**PROBLEM DETAILS:** For the data below, restate word for word only the lines from the line containing "Safe (attempt p) c Q'." through the line containing "Lemma Safe_runtime call", both ends included.

(DATA IN THIS EXERCISE)

Lemma Safe_attempt {A} (p : Request A) c Q (Q' : Result JobError A → list (Z * JobEvent) → Prop) :
  Safe p c Q → (∀ r E, log_of c `prefix_of` E → match r with Ok a => Q a E | Err _ => True end → Q' r E) →
  Safe (attempt p) c Q'.
Proof. intros Hp HQ. eapply safe_bind; [exact Hp|]. intros r c' [? ?]. split; cbn; auto. Qed.

Lemma Safe_tick c (Q : Z → list (Z * JobEvent) → Prop) : (∀ t, Q t (log_of c)) → Safe tick c Q.
Proof. intros H t. by split. Qed.

Lemma Safe_runtime call c (Q : RuntimeResponse → list (Z * JobEvent) → Prop) :
  (∀ c', log_of c `prefix_of` log_of c' → controller_ok c' → call_recorded call c') → (∀ r, Q r (log_of c)) →
  Safe (runtime call) c Q.
Proof. intros Hc HQ. split; [intros c' Hl; apply Hc; by apply later_log|]. intros [r|e]; split; auto. Qed.

(** A step that leaves repository and disk as they are. *)
Lemma Safe_step {A} (f : Controller → Result JobError A * Controller) c (Q : A → list (Z * JobEvent) → Prop) :
  (∀ c', memory (store (f c').2) = memory (store c') ∧ journalFile (store (f c').2) = journalFile (store c') ∧
         snapshotFile (store (f c').2) = snapshotFile (store c')) →
  (∀ c' a, log_of c `prefix_of` log_of c' → controller_ok c' → (f c').1 = Ok a → Q a (log_of c')) →
  Safe (atomically (λ _, f)) c Q.
Proof.
  intros Hf HQ e c' Hl%later_log Hok. destruct (Hf c') as (Hm & Hj & Hs).
  assert (Hlog : log_of (f c').2 = log_of c') by (unfold log_of; by rewrite Hm).
  split_and!.
  - destruct Hok as [H1 H2]. split; unfold working; rewrite ?Hlog, ?Hm, ?Hj, ?Hs; done.
  - unfold log_grows. by rewrite Hlog.
  - cbn. rewrite Hlog. split; [done|]. destruct (f c').1 eqn:E; eauto.
Qed.

Lemma Safe_view {A} (q : MemoryRepository → Result JobError A) c (Q : A → list (Z * JobEvent) → Prop) :
  (∀ c' a, log_of c `prefix_of` log_of c' → controller_ok c' → q (memory (store c')) = Ok a → Q a (log_of c')) →
  Safe (view q) c Q.
Proof. intros H. by apply (Safe_step (λ c', (View q (memory (store c')), c'))). Qed.

Lemma Safe_await i c (Q : Reply → list (Z * JobEvent) → Prop) :
  (∀ r E, log_of c `prefix_of` E → Q r E) → Safe (await i) c Q.
Proof. intros HQ c' Hl%later_log Hok _. split; [done|]. case_match; auto. Qed.

Definition refused_or {A} (Q : A → list (Z * JobEvent) → Prop) (r : Result JobError A) (E : list (Z * JobEvent)) : Prop :=
  match r with Ok a => Q a E | Err _ => True end.

(** Whatever write fails, an update that may be committed keeps the invariant. *)
Lemma FileUpdate_ok {A} enc err jf sf (fn : StoreM A) c c' Q :
  controller_ok c → store_wp fn (working c) (λ a s', commits (working c) s' ∧ Q a (events s')) →
  store c' = (FileUpdate enc err jf sf fn (store c)).2 →
  controller_ok c' ∧ log_grows c c' ∧ refused_or Q (FileUpdate enc err jf sf fn (store c)).1 (log_of c').
Proof.
  intros Hok Hwp Hst. unfold store_wp, working in Hwp. unfold log_grows, log_of in *. rewrite Hst.
  destruct Hok as [Hm Hd]. unfold log_of in *. unfold FileUpdate in *.
  destruct (fn _) as [[a s']|e] eqn:Ef; cbn [fst snd] in *.
  2: { split; [|by split]. split; unfold log_of, working; by rewrite Hst. }
  destruct Hwp as [[Hp Hs'] HQ]. unfold persist, atomicWriteGob in *.
  assert (Hrefused : ∀ file, journalFile (store c') = Some (captureRepository (repository s')) →
    memory (store c') = memory (store c) → file = snapshotFile (store c') → controller_ok c').
  { intros file Hj Hmem _. split; unfold log_of, working; rewrite ?Hj, Hmem; [exact Hm|]. split; [exact Hp|exact Hs']. }
  assert (Hkept : journalFile (store c') = journalFile (store c) → snapshotFile (store c') = snapshotFile (store c) →
    memory (store c') = memory (store c) → controller_ok c').
  { intros Hj Hsn Hmem. split; unfold log_of, working; rewrite ?Hj, ?Hsn, Hmem; done. }
  destruct jf as [|text|text]; cbn [negb] in *.
  - destruct (enc _); cbn [negb] in *; [|rewrite <-Hst; split; [apply Hkept; by rewrite Hst|by rewrite Hst; split]].
    set (live := replaceStateLocked (memory (store c)) (repository s')) in *.
    set (due := _ ≫= _) in *. destruct (deliver_all_data due live) as (Dl & _ & _ & _ & Dr & Do & _).
    change (log live) with (log (repository s')) in Dl. change (runs live) with (runs (repository s')) in Dr.
    change (operations live) with (operations (repository s')) in Do.
    assert (Hc' : memory (store c') = foldl deliverLocked live due) by (by rewrite Hst).
    assert (Hj : journalFile (store c') = Some (captureRepository (repository s'))) by (by rewrite Hst).
    rewrite <-Hst, Hc', Dl. split; [|split; [exact Hp|exact HQ]]. split.
    + unfold log_of, working, store_ok. rewrite Hc', Dl. change (tables_ok (log (repository s')) (operations (foldl deliverLocked live due)) (runs (foldl deliverLocked live due))).
      rewrite Do, Dr. exact Hs'.
    + rewrite Hj. unfold log_of. rewrite Hc', Dl. split; [done|exact Hs'].
  - rewrite <-Hst. split; [apply Hkept; by rewrite Hst|by rewrite Hst; split].
  - destruct (enc _); cbn [negb] in *; rewrite <-Hst.
    + split; [by eapply Hrefused; rewrite Hst|by rewrite Hst; split].
    + split; [apply Hkept; by rewrite Hst|by rewrite Hst; split].
Qed.
Lemma finalizeAdmitPhase_ends quote enc err request hash plan result c :
  keyed (operations_of c) →
  Ends (finalizeAdmitPhase quote enc err request hash plan result) c (λ r, answers (op_id (al_operation plan)) (ar_operation r)).
Proof.
  intros Hk. eapply Ends_bind; [by apply (Ends_tick _ (λ _ _, True))|]. intros now c1 _ Hi _. apply Ends_update.
  apply Hi in Hk. clear Hi. rewrite <-working_table in *. generalize dependent (working c1). intros s Hk.
  apply wp_bind, wp_load_committed. intros job run o _ Ho. destruct (negb _); [apply wp_ret; split; [reflexivity|by apply answers_found]|].
  apply wp_bind, settle_prepared_ends. intros s' job' run' o' Ht Hid Hc. apply wp_bind, wp_store_all, wp_ret. rewrite <-Ht.
  split; [by apply improves_all|]. apply answers_put; [|done]. rewrite Hid. exact (Hk _ _ Ho).
Qed.

Lemma finalizeRetryPhase_ends quote enc err request hash plan result c :
  keyed (operations_of c) →
  Ends (finalizeRetryPhase quote enc err request hash plan result) c (λ r, answers (op_id (cp_operation plan)) (pr_operation r)).
Proof.
  intros Hk. eapply Ends_bind; [by apply (Ends_tick _ (λ _ _, True))|]. intros now c1 _ Hi _. apply Ends_update.
  apply Hi in Hk. clear Hi. rewrite <-working_table in *. generalize dependent (working c1). intros s Hk.
  apply wp_bind, wp_load_committed. intros job run o _ Ho. destruct (negb _); [apply wp_ret; split; [reflexivity|by apply answers_found]|].
  apply wp_bind, settle_prepared_ends. intros s' job' run' o' Ht Hid Hc. apply wp_bind, wp_store_all, wp_ret. rewrite <-Ht.
  split; [by apply improves_all|]. apply answers_put; [|done]. rewrite Hid. exact (Hk _ _ Ho).
Qed.

Lemma accepted_mark o : commandDispatchAccepted (o <| op_annotations := <[dispatchAccepted := "true"]> (op_annotations o) |>) = true.
Proof. unfold commandDispatchAccepted. cbn -[dispatchAccepted]. by rewrite lookup_insert_eq. Qed.

Lemma finalizeCommandPhase_ends quote enc err plan runtimeErr c :
  keyed (operations_of c) →
  Ends (finalizeCommandPhase quote enc err plan runtimeErr) c (λ r, answers (op_id (cp_operation plan)) (pr_operation r)).
Proof.
  intros Hk. eapply Ends_bind; [by apply (Ends_tick _ (λ _ _, True))|]. intros now c1 _ Hi _. apply Ends_update.
  apply Hi in Hk. clear Hi. rewrite <-working_table in *. generalize dependent (working c1). intros s Hk.
  apply wp_bind, wp_load_committed. intros job run o _ Ho. destruct (negb _); [apply wp_ret; split; [reflexivity|by apply answers_found]|].
  destruct runtimeErr as [e|]; [destruct (isAmbiguousRuntimeCommandError e); [apply wp_ret; split; [reflexivity|by apply answers_found]|]|].
  - apply wp_bind, wp_store_all, wp_ret. split; [apply improves_all; by left|].
    apply answers_put; [exact (Hk _ _ Ho)|by left].
  - pose proof (accepted_mark o). apply wp_bind, wp_store_all, wp_ret. split; [apply improves_all; by right|].
    apply answers_put; [exact (Hk _ _ Ho)|by right].
Qed.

(End DATA IN THIS EXERCISE)

**SOLVED EXERCISE:**
  Safe (attempt p) c Q'.
Proof. intros Hp HQ. eapply safe_bind; [exact Hp|]. intros r c' [? ?]. split; cbn; auto. Qed.

Lemma Safe_tick c (Q : Z → list (Z * JobEvent) → Prop) : (∀ t, Q t (log_of c)) → Safe tick c Q.
Proof. intros H t. by split. Qed.

Lemma Safe_runtime call c (Q : RuntimeResponse → list (Z * JobEvent) → Prop) :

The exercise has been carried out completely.